Nureddin Nebati, ziraî üretimin sürdürülebilirliği ve arz güvenliği kapsamında hem üreticilere tıpkı vakitte tüketicilere yönelik gerekli tüm önlemleri aldıklarını belirterek, “Gıda Komitesi toplantılarımızın en kıymetli hususlarından biri besin arz güvenliğidir. bu biçimdece Avrupa’da ve Amerika’daki marketlerde karşılaşılan boş raflar bizim ülkemizde görülmemiştir ve inşallah hiç görülmeyecektir. Komitemizde aldığımız kararların da katkısıyla global seviyedeki olumsuz gelişmelere karşın temel besin mamüllerinde ülkemizin arz güvenliği bakımından bir problemi yoktur ve TMO stoklarımız değerli oranda artırılmıştır.” dedi.
Türkiye’nin, diplomasi alanında uygulanan siyasetlerle global besin arz güvenliğinin sağlanmasında kıymetli bir aktör ülke pozisyonuna geldiğini tabir eden Nebati, “Nitekim Sayın Cumhurbaşkanımızın teşebbüsleri ve liderliğiyle imzalanan Tahıl Koridoru Mutabakatı, kâfi besine erişim sorunu yaşayan birfazlaca ülkenin değerli ölçüde rahatlamasını sağladı. tıpkı vakitte 2022 yılı ortasında 12 dolara kadar ulaşan buğdayın kile fiyatı, Tahıl Koridoru Mutabakatı daha sonrasında yüzde 25’e varan bir düşüşle 8,4 dolara kadar gerilemiştir.

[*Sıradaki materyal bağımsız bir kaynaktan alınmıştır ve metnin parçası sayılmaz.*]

Lemma value_of_bind {A B} (m : M A) (k : A -> M B) :
  value_of (bind m k)
  = match value_of m with
    | Ok a => value_of (k a)
    | Raised e => Raised e
    end.
Proof.
  destruct m as [[a|e] t]; simpl; [|done]. by destruct (k a).
Qed.

(** A loop whose body never raises returns the fold of its results. *)
Lemma for_each_value {A S} (f : A -> S -> S) (l : list A) (body : A -> S -> M S) (s : S) :
  (forall x s, value_of (body x s) = Ok (f x s)) ->
  value_of (for_each l body s) = Ok (fold_left (fun s x => f x s) l s).
Proof.
  intros H. revert s. induction l as [|x l IH]; intros s; cbn [for_each fold_left].
  - done.
  - by rewrite value_of_bind, H, IH.
Qed.

(** A property of every event of every iteration holds of the loop. *)
Lemma for_each_trace {A S} (P : event -> Prop) (l : list A)
    (body : A -> S -> M S) (s : S) :
  (forall x s, Forall P (trace_of (body x s))) ->
  Forall P (trace_of (for_each l body s)).
Proof.
  intros H. revert s. induction l as [|x l IH]; intros s; cbn [for_each].
  - by constructor.
  - specialize (H x s). destruct (body x s) as [[s'|e] t]; simpl in *; [|done].
    specialize (IH s'). destruct (for_each l body s') as [r t2]; simpl in *.
    by apply Forall_app.
Qed.

Lemma fold_left_add {A} (f : A -> nat) (l : list A) (n : nat) :
  fold_left (fun s x => s + f x) l n = n + sum_list (f <$> l).
Proof.
  revert n. induction l as [|x l IH]; intros n; csimpl; [lia|].
  rewrite IH. lia.
Qed.

(** ** Target resolver *)

Section TargetResolverFacts.
Import TargetResolver.

Lemma count_page_spec page count :
  count_page page count = count + length (List.filter is_ec2_instance page).
Proof.
  unfold count_page. revert count.
  induction page as [|r page IH]; intros count; simpl; [lia|].
  rewrite IH. unfold is_ec2_instance.
  destruct (String.eqb (ResourceType r) "AWS::EC2::Instance"); simpl; lia.
Qed.

Lemma count_group_pages_spec pages :
  count_group_pages pages = length (List.filter is_ec2_instance (concat pages)).
Proof.
  unfold count_group_pages.
  enough (forall n, fold_left (fun count page => count_page page count) pages n
                    = n + length (List.filter is_ec2_instance (concat pages)))
    as H by apply H.
  induction pages as [|p pages IH]; intros n; simpl; [lia|].
  rewrite IH, count_page_spec, List.filter_app, length_app. lia.
Qed.

Lemma add_reservation_spec res ids :
  add_reservation res ids = list_to_set (InstanceId <$> Instances res) ∪ ids.
Proof.
  unfold add_reservation. revert ids.
  induction (Instances res) as [|i l IH]; intros ids; simpl.
  - set_solver.
  - rewrite IH. set_solver.
Qed.

Lemma add_page_spec page ids :
  add_page page ids = list_to_set (InstanceId <$> concat (Instances <$> page)) ∪ ids.
Proof.
  unfold add_page. revert ids.
  induction page as [|r page IH]; intros ids; simpl.
  - set_solver.
  - rewrite IH, add_reservation_spec, fmap_app, list_to_set_app_L. set_solver.
Qed.

Lemma collect_instance_ids_spec pages :
  collect_instance_ids pages = list_to_set (all_ids pages).
Proof.
  unfold collect_instance_ids.
  enough (forall ids, fold_left (fun ids page => add_page page ids) pages ids
                      = list_to_set (all_ids pages) ∪ ids)
    as H by (rewrite H; set_solver).
  unfold all_ids.
  induction pages as [|p pages IH]; intros ids; simpl.
  - set_solver.
  - rewrite IH, add_page_spec, !fmap_app, concat_app, fmap_app, list_to_set_app_L.
    set_solver.
Qed.

Lemma size_collect_instance_ids pages :
  size (collect_instance_ids pages) = length (remove_dups (all_ids pages)).
Proof.
  rewrite collect_instance_ids_spec.
  rewrite <- (size_list_to_set (C := gset string) (remove_dups (all_ids pages)))
    by apply NoDup_remove_dups.
  f_equal. apply set_eq. intros x.
  by rewrite !elem_of_list_to_set, elem_of_remove_dups.
Qed.

End TargetResolverFacts.

Section TargetResolverProperties.
Import TargetResolver.

Variables (ssm : ssm_client) (ec2 : ec2_client)
          (resourcegroups : resourcegroups_client).

Lemma rules_explicit_only rules total tag_filters :
  Forall (fun r => Key r = "InstanceIds") rules ->
  for_each rules (rule_body resourcegroups) (total, tag_filters)
  = ret (total + sum_list ((fun r => length (Values r)) <$> rules), tag_filters).
Proof.
  intros H. revert total.
  induction H as [|r rules Hr _ IH]; intros total; cbn [for_each].
  - simpl. by rewrite Nat.add_0_r.
  - unfold rule_body at 1. rewrite Hr. cbn [String.eqb Ascii.eqb Bool.eqb].
    rewrite bind_ret, IH. simpl. by rewrite Nat.add_assoc.
Qed.

Lemma targets_explicit_only targets total :
  Forall (fun t => Forall (fun r => Key r = "InstanceIds") (default [] (Targets t)))
         targets ->
  for_each targets (target_body ec2 resourcegroups) total
  = ret (total + explicit_ids_total targets).
Proof.
  intros H. revert total.
  induction H as [|t targets Ht _ IH]; intros total; cbn [for_each].
  - unfold explicit_ids_total. simpl. by rewrite Nat.add_0_r.
  - unfold target_body at 1. rewrite (rules_explicit_only _ _ _ Ht), bind_ret.
    cbn [resolve_tags]. rewrite bind_ret, IH.
    unfold explicit_ids_total. simpl. by rewrite Nat.add_assoc.
Qed.

(** C4. A window whose rules are all explicit identifier lists (key
    [InstanceIds]) resolves to the sum of the lengths of those lists over
    all groupings and rules; the only call issued is the fetch of the
    window's target groupings: no host listing and no resource-group
    membership query. *)
Theorem explicit_ids_only_sum window_id :
  Forall (fun t => Forall (fun r => Key r = "InstanceIds") (default [] (Targets t)))
         (describe_maintenance_window_targets ssm window_id) ->
  get_target_count ssm ec2 resourcegroups window_id
  = (Ok (explicit_ids_total (describe_maintenance_window_targets ssm window_id)),
     [DescribeMaintenanceWindowTargets window_id]).
Proof.
  intros H. unfold get_target_count.
  by rewrite (targets_explicit_only _ 0 H).
Qed.

(** What [key.split("tag:")[1]] finds in a key that starts with
    [tag:]. *)
Lemma split_from_cons sep s k cur :
  exists p rest, split_from sep s k cur = p :: rest.
Proof.
  revert k cur. induction s as [|c s IH]; intros k cur; cbn [split_from]; [by eauto|].
  destruct k; [|by apply IH].
  destruct (String.prefix sep (String c s)); [by eauto|by apply IH].
Qed.

Lemma split_tag_key tag_key :
  split ("tag:" +:+ tag_key) "tag:" !! 1 = Some (hd "" (split tag_key "tag:")).
Proof.
  unfold split.
  change ("tag:" +:+ tag_key)
    with (String "t"%char (String "a"%char (String "g"%char (String ":"%char tag_key)))).
  cbn.
  replace (String.prefix "" tag_key) with true by (by destruct tag_key).
  destruct (split_from_cons "tag:" tag_key 0 "") as (p & rest & Hs).
  by rewrite Hs.
Qed.

Lemma startswith_tag key :
  startswith key "tag:" = true -> exists tag_key, key = "tag:" +:+ tag_key.
Proof.
  unfold startswith. intros H.
  destruct key as [|c1 [|c2 [|c3 [|c4 rest]]]]; simpl in H; try done;
    repeat (match type of H with
            | (if ?d then _ else _) = true => destruct d; [subst|done]
            end); try done.
  by exists rest.
Qed.

Lemma resolve_groups_value groups total :
  value_of (for_each groups (resolve_group resourcegroups) total)
  = Ok (total + sum_list (group_count resourcegroups <$> groups)).
Proof.
  rewrite (for_each_value (fun g total => total + group_count resourcegroups g)).
  - f_equal. apply fold_left_add.
  - intros g n. unfold resolve_group, group_count.
    by rewrite count_group_pages_spec.
Qed.

Lemma rule_body_value r total tag_filters :
  value_of (rule_body resourcegroups r (total, tag_filters))
  = Ok (total + rule_count resourcegroups r, tag_filters ++ rule_filters r).
Proof.
  unfold rule_body, rule_count, rule_filters.
  destruct (String.eqb (Key r) "InstanceIds").
  { simpl. by rewrite app_nil_r. }
  destruct (startswith (Key r) "tag:") eqn:Htag.
  { destruct (startswith_tag _ Htag) as [tag_key Hk].
    unfold getitem. rewrite Hk, split_tag_key. simpl. by rewrite Nat.add_0_r. }
  destruct (String.eqb (Key r) "resource-groups:Name").
  { rewrite value_of_bind, resolve_groups_value. simpl. by rewrite app_nil_r. }
  simpl. by rewrite Nat.add_0_r, app_nil_r.
Qed.

Lemma rules_value rules total tag_filters :
  value_of (for_each rules (rule_body resourcegroups) (total, tag_filters))
  = Ok (total + sum_list (rule_count resourcegroups <$> rules),
        tag_filters ++ concat (rule_filters <$> rules)).
Proof.
  revert total tag_filters.
  induction rules as [|r rules IH]; intros total tag_filters; cbn [for_each].
  - simpl. by rewrite Nat.add_0_r, app_nil_r.
  - rewrite value_of_bind, rule_body_value, IH. simpl.
    by rewrite Nat.add_assoc, <- app_assoc.
Qed.

Lemma resolve_tags_value tag_filters total :
  value_of (resolve_tags ec2 tag_filters total) = Ok (total + tags_count ec2 tag_filters).
Proof.
  destruct tag_filters as [|f fs]; simpl.
  - by rewrite Nat.add_0_r.
  - by rewrite size_collect_instance_ids.
Qed.

Lemma target_body_value t total :
  value_of (target_body ec2 resourcegroups t total)
  = Ok (total + grouping_count ec2 resourcegroups t).
Proof.
  unfold target_body, grouping_count.
  rewrite value_of_bind, rules_value. cbn [app].
  rewrite resolve_tags_value. by rewrite Nat.add_assoc.
Qed.

(** The total is a plain sum: per grouping, the lengths of the explicit
    lists, the instance members of every named resource group, and the
    distinct hosts of the grouping's one tag query. *)
Lemma get_target_count_value window_id :
  value_of (get_target_count ssm ec2 resourcegroups window_id)
  = Ok (sum_list (grouping_count ec2 resourcegroups
                  <$> describe_maintenance_window_targets ssm window_id)).
Proof.
  unfold get_target_count. rewrite value_of_bind. simpl.
  rewrite (for_each_value (fun t total => total + grouping_count ec2 resourcegroups t))
    by apply target_body_value.
  f_equal. apply (fold_left_add (grouping_count ec2 resourcegroups)).
Qed.
(** * Stand-off annotation of HTML documents: a model of [deferred_document.py]

    The script walks an lxml tree, rebuilds the plain text a browser would
    show and emits, for every whitespace-delimited word, a stand-off
    annotation [path:start-end] that points back into the tree.  Words that
    touch across a tag boundary are marked with a leading [+] and merged by
    a final glue pass.

    The development follows the script function by function:
    [re_split], [isspace], [inline_tags], [getWordStandoff],
    [getDocumentStandoff], [main] and [remove_control_characters], which
    prepares the bytes of a page for the parser.  Python's [str] is modelled by
    [string] (one [ascii] per character), Python's [int] by [Z], the
    dictionary [positionsdict] by a [gmap] keyed by the position of a node
    in the tree, the module-level name [spaceEndPreviousTag] by an
    [option bool] that is [None] as long as the name is unbound, and
    exceptions by a sum type.  The recursion limit of the interpreter is
    not modelled: trees are taken to be shallower than it allows, and no
    statement here says that a run returns in the script because it
    returns in the model.  [html5lib.parse] and [base64] are libraries
    outside the script: [main] is modelled from the parsed trees on, and
    [head_first] states the shape of those trees.

    The model comes first, then the notions the properties are stated
    with, then the lemmas, then the theorems, one for each claim about
    the script, and at the end further properties of the script. *)

From Stdlib Require Import ZArith Lia Ascii String.
From stdpp Require Import base option list gmap strings pretty.

Local Open Scope Z_scope.

(** ** Strings *)

Module Str.

(** [len s] is Python's [len(s)] as an [int]. *)
Definition len (s : string) : Z := Z.of_nat (String.length s).

(** Python's notion of a whitespace character, restricted to the
    characters below 256: TAB, LF, VT, FF, CR, the separators FS, GS, RS
    and US, SPACE, NEL and the no-break space.  [str.isspace] and the
    regular expression class [\s] agree on it. *)
Definition is_space (c : ascii) : bool :=
  let n := N_of_ascii c in
  ((9 <=? n) && (n <=? 13) || (28 <=? n) && (n <=? 32)
   || (n =? 133) || (n =? 160))%N.

Fixpoint all_space (s : string) : bool :=
  match s with
  | EmptyString => true
  | String c s' => is_space c && all_space s'
  end.

Fixpoint no_space (s : string) : bool :=
  match s with
  | EmptyString => true
  | String c s' => negb (is_space c) && no_space s'
  end.

(** [word.isspace()]: true when there is at least one character and all
    characters are whitespace. *)
Definition isspace (s : string) : bool :=
  match s with
  | EmptyString => false
  | String _ _ => all_space s
  end.

Definition is_empty (s : string) : bool :=
  match s with EmptyString => true | String _ _ => false end.

(** The last character decides whether a text ends in whitespace. *)
Fixpoint ends_space (s : string) : bool :=
  match s with
  | EmptyString => false
  | String c EmptyString => is_space c
  | String _ s' => ends_space s'
  end.

Definition starts_space (s : string) : bool :=
  match s with
  | EmptyString => false
  | String c _ => is_space c
  end.

Definition snoc (s : string) (c : ascii) : string := s +:+ String c "".

(** [re.split(r'(\s+)', s)]: the pieces between whitespace runs and the
    runs themselves, alternating, starting and ending with a piece that
    is not a run (so the first and the last piece may be empty).
    [cur] is the piece being read and [ws] tells whether it is a run. *)
Fixpoint split_go (s : string) (cur : string) (ws : bool) : list string :=
  match s with
  | EmptyString => if ws then [cur; ""] else [cur]
  | String c s' =>
      if is_space c
      then if ws then split_go s' (snoc cur c) true
           else cur :: split_go s' (String c "") true
      else if ws then cur :: split_go s' (String c "") false
           else split_go s' (snoc cur c) false
  end.

Definition re_split (s : string) : list string := split_go s "" false.

Fixpoint concat (l : list string) : string :=
  match l with
  | [] => ""
  | s :: l' => s +:+ concat l'
  end.

(** [sep.join(l)]. *)
Fixpoint join (sep : string) (l : list string) : string :=
  match l with
  | [] => ""
  | [s] => s
  | s :: l' => s +:+ sep +:+ join sep l'
  end.

(** The slice [s[start : stop+1]] for [0 <= start]. *)
Definition slice (s : string) (start stop : Z) : string :=
  String.substring (Z.to_nat start) (Z.to_nat (stop - start + 1)) s.



End Str.

(** ** The tree *)

(** lxml hands out four kinds of nodes when a tree is iterated; only the
    first has the exact type [etree._Element]. *)
Inductive node_kind : Set :=
  | Element | Comment | ProcessingInstruction | Entity.

Global Instance node_kind_eq_dec : EqDecision node_kind.
Proof. solve_decision. Defined.

(** A node with its tag, the text before its first child ([text]), the
    text after its end tag ([tail]; both may be [None]) and its children. *)
#[local] Unset Elimination Schemes.
Inductive node : Type :=
  | Node (kind : node_kind) (tag : string) (text tail : option string)
         (children : list node).
#[local] Set Elimination Schemes.

Definition kind (n : node) : node_kind := let 'Node k _ _ _ _ := n in k.
Definition tag (n : node) : string := let 'Node _ t _ _ _ := n in t.
Definition text (n : node) : option string := let 'Node _ _ t _ _ := n in t.
Definition tail (n : node) : option string := let 'Node _ _ _ t _ := n in t.
Definition children (n : node) : list node := let 'Node _ _ _ _ c := n in c.

(** A node is identified by its position: the child indices on the way
    from the root.  The root is [[]]; [element.getparent()] drops the last
    index. *)
Abbreviation node_id := (list nat).

Fixpoint lookup_node (n : node) (id : node_id) : option node :=
  match id with
  | [] => Some n
  | i :: id' =>
      match children n !! i with
      | Some c => lookup_node c id'
      | None => None
      end
  end.

Definition inline_tags : list string :=
  ["a"; "abbr"; "acronym"; "b"; "bdo"; "big"; "br"; "button"; "cite"; "code";
   "dfn"; "em"; "i"; "img"; "input"; "kbd"; "label"; "map"; "object"; "q";
   "samp"; "script"; "select"; "small"; "span"; "strong"; "sub"; "sup";
   "textarea"; "time"; "tt"; "var"].

Definition is_inline (t : string) : bool := bool_decide (t ∈ inline_tags).

(** The test that guards both child loops:
    [type(child) is etree._Element and child.tag != "script"
     and child.tag != "style"]. *)
Definition rendered (n : node) : bool :=
  bool_decide (kind n = Element)
  && negb (bool_decide (tag n = "script"))
  && negb (bool_decide (tag n = "style")).

(** ** Element paths *)

Definition same_tag (t : string) (n : node) : bool :=
  bool_decide (kind n = Element) && bool_decide (tag n = t).

(** Modelled from the spec: [document.getelementpath] is lxml's, not the
    script's.  One step is the tag name, followed by the 1-based position
    among the siblings of the same tag when there is more than one of
    them ([div[1]], [div[2]], but plain [p]). *)
Definition path_step (siblings : list node) (i : nat) (n : node) : string :=
  let before := length (filter (λ m, same_tag (tag n) m = true) (take i siblings)) in
  let after := existsb (same_tag (tag n)) (drop (S i) siblings) in
  if decide (before = 0%nat)
  then if after then tag n +:+ "[1]" else tag n
  else tag n +:+ "[" +:+ pretty (S before) +:+ "]".

Fixpoint path_steps (n : node) (id : node_id) : list string :=
  match id with
  | [] => []
  | i :: id' =>
      match children n !! i with
      | Some c => path_step (children n) i c :: path_steps c id'
      | None => []
      end
  end.

(** Modelled from the spec: the steps from the root joined by [/]; the
    root itself is [.].  The walk only asks for nodes of the tree. *)
Definition getelementpath (document : node) (id : node_id) : string :=
  match path_steps document id with
  | [] => "."
  | steps => Str.join "/" steps
  end.

(** ** Exceptions and state *)

Inductive exn : Set :=
  | NameError   (* a read of the unbound global [spaceEndPreviousTag] *)
  | KeyError    (* [positionsdict[k]] for a missing key *)
  | IndexError. (* [annotation[0]] on an empty string *)

Inductive result (A : Type) : Type :=
  | Ok (a : A)
  | Raise (e : exn).
Arguments Ok {A} a.
Arguments Raise {A} e.

Definition bind {A B} (r : result A) (k : A → result B) : result B :=
  match r with
  | Ok a => k a
  | Raise e => Raise e
  end.

Notation "'let*' p ':=' r 'in' k" := (bind r (λ p, k))
  (at level 10, p pattern, r at level 100, k at level 200).

(** What the walk reads and writes: the module-level flag (unbound until
    its first assignment) and the dictionary of consumed positions. *)
Record state : Type := State {
  spaceEndPreviousTag : option bool;
  positionsdict : gmap node_id Z
}.

(** ** Annotations *)

(** One appended annotation, with the parts of the string the script
    builds kept apart: the glue mark [plusprevious], the node whose text
    the offsets count in, its path, and the two offsets. *)
Record annotation : Type := Annotation {
  plusprevious : bool;
  charged : node_id;
  path : string;
  start : Z;
  stop : Z
}.

(** [plusprevious + path + ':' + str(start) + "-" + str(stop)] *)
Definition render (a : annotation) : string :=
  (if plusprevious a then "+" else "") +:+ path a +:+ ":"
  +:+ pretty (start a) +:+ "-" +:+ pretty (stop a).

(** ** The word loop

    The body of [for word in re.split(r'(\s+)', ...)], which the script
    has twice: for the text of an element, counted in the element, and for
    its tail, counted in its parent. *)
Record cursor : Type := Cursor {
  wordposition : Z;
  firstword : bool;
  flag : option bool;
  standoff : list annotation
}.
(** [main] from the parsed arguments on. *)
Definition main (files : fs) (args : arguments) : run :=
  match read_subscription_input (subscription args) with
  | Raise e =>
      {| run_files := files; run_stderr := []; run_stdout := [];
         run_result := Raise e |}
  | Ret sub_content =>
      let links := parse_subscription sub_content in
      match links with
      | [] =>
          {| run_files := files; run_stderr := no_links_message;
             run_stdout := []; run_result := Ret 1 |}
      | _ :: _ =>
          match convert_links_to_proxies rt links with
          | Raise e =>
              {| run_files := files; run_stderr := []; run_stdout := [];
                 run_result := Raise e |}
          | Ret [] =>
              {| run_files := files; run_stderr := no_nodes_message;
                 run_stdout := []; run_result := Ret 1 |}
          | Ret proxies =>
              match update_yaml rt str_of_node writable files (config args)
                      proxies (speedtest args) (manual args) (output args)
              with
              | (files', Raise e) =>
                  {| run_files := files'; run_stderr := [];
                     run_stdout := []; run_result := Raise e |}
              | (files', Ret output_path) =>
                  {| run_files := files'; run_stderr := [];
                     run_stdout :=
                       lit "Merged configuration saved to: "
                       ++ output_path ++ [10];
                     run_result := Ret 0 |}
              end
          end
      end
  end.

End WithRuntime.

(** Text files for examples: none exists. *)
Definition no_text_files : str -> option (outcome str) := fun _ => None.

Definition merge_arguments (sub config : str) : arguments :=
  {| subscription := sub; config := config; output := None;
     speedtest := false; manual := true |}.

End Cli.

(** * Properties *)

(** ** Strings and dictionaries *)

Module PyFacts.
Import Py Val.

Lemma str_eqb_refl (a : str) : str_eqb a a = true.
Proof.
  induction a as [|x a IH]; simpl; [reflexivity|].
  now rewrite Z.eqb_refl.
Qed.

Lemma str_eqb_eq (a b : str) : str_eqb a b = true <-> a = b.
Proof.
  split; [|intros ->; apply str_eqb_refl].
  revert b; induction a as [|x a IH]; intros [|y b]; simpl;
    try discriminate; [reflexivity|].
  intros H. apply andb_true_iff in H as [Hxy Hab].
  apply Z.eqb_eq in Hxy. apply IH in Hab. congruence.
Qed.

Lemma str_eqb_neq (a b : str) : str_eqb a b = false <-> a <> b.
Proof.
  split.
  - intros H E. apply str_eqb_eq in E. congruence.
  - intros H. destruct (str_eqb a b) eqn:E; [|reflexivity].
    apply str_eqb_eq in E. contradiction.
Qed.

Lemma str_eqb_sym (a b : str) : str_eqb a b = str_eqb b a.
Proof.
  destruct (str_eqb b a) eqn:E.
  - apply str_eqb_eq in E. subst. apply str_eqb_refl.
  - apply str_eqb_neq. apply str_eqb_neq in E. congruence.
Qed.

Section Assoc.
Context {A : Type}.

Lemma assoc_set_same (k : str) (v : A) (d : list (str * A)) :
  assoc k (assoc_set k v d) = Some v.
Proof.
  induction d as [|[k' v'] d IH]; simpl.
  - now rewrite str_eqb_refl.
  - destruct (str_eqb k k') eqn:E; simpl.
    + now rewrite str_eqb_refl.
    + now rewrite E.
Qed.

Bu, sözün tam manasıyla global besin piyasalarında Erdoğan etkisidir’. Bu yüzden Sayın Cumhurbaşkanımız; bugün dünya kamuoyu nezdinde de inisiyatif alabilen, tahlil üretebilen gerçek bir başkan pozisyonundadır. Biz Türkiye’de aldığımız tedbirlerle ve bulunduğu ortam prestijiyle erken önlemler alarak şu an depolarımızı doldurduk. Fakat emin olun G20 toplantılarının en kıymetli bahislerinden bir tanesi besin güvenliği. Ben bilerek ‘Erdoğan etkisi’ diyorum milletlerarası literatüre girmesi için. Sayın Cumhurbaşkanımızın almış olduğu inisiyatifle G20 ülkeleri başta olmak üzere dünya önünü nazaranbilecek bir pozisyona erişmiştir.” halinde konuştu.
İklim değişikliğiyle çabanın günümüzde ülkelerin en kıymetli gündem hususlarından biri haline geldiğini vurgulayan Nebati, Aksiyon Planı dahilinde, sürdürülebilir tarıma yönelik besin kayıplarının ve atıkların azaltılması, biyo-gübre kullanmasının yaygınlaştırılması ve organik üretimin teşvik edilmesine yönelik çalışmaları sürdüreceklerini ve bu hususları son derece önemsediklerini söylemiş oldu.
“kuvvetli, istikrarlı ve istikrarlı büyüme eğilimimizi sürdürüyoruz”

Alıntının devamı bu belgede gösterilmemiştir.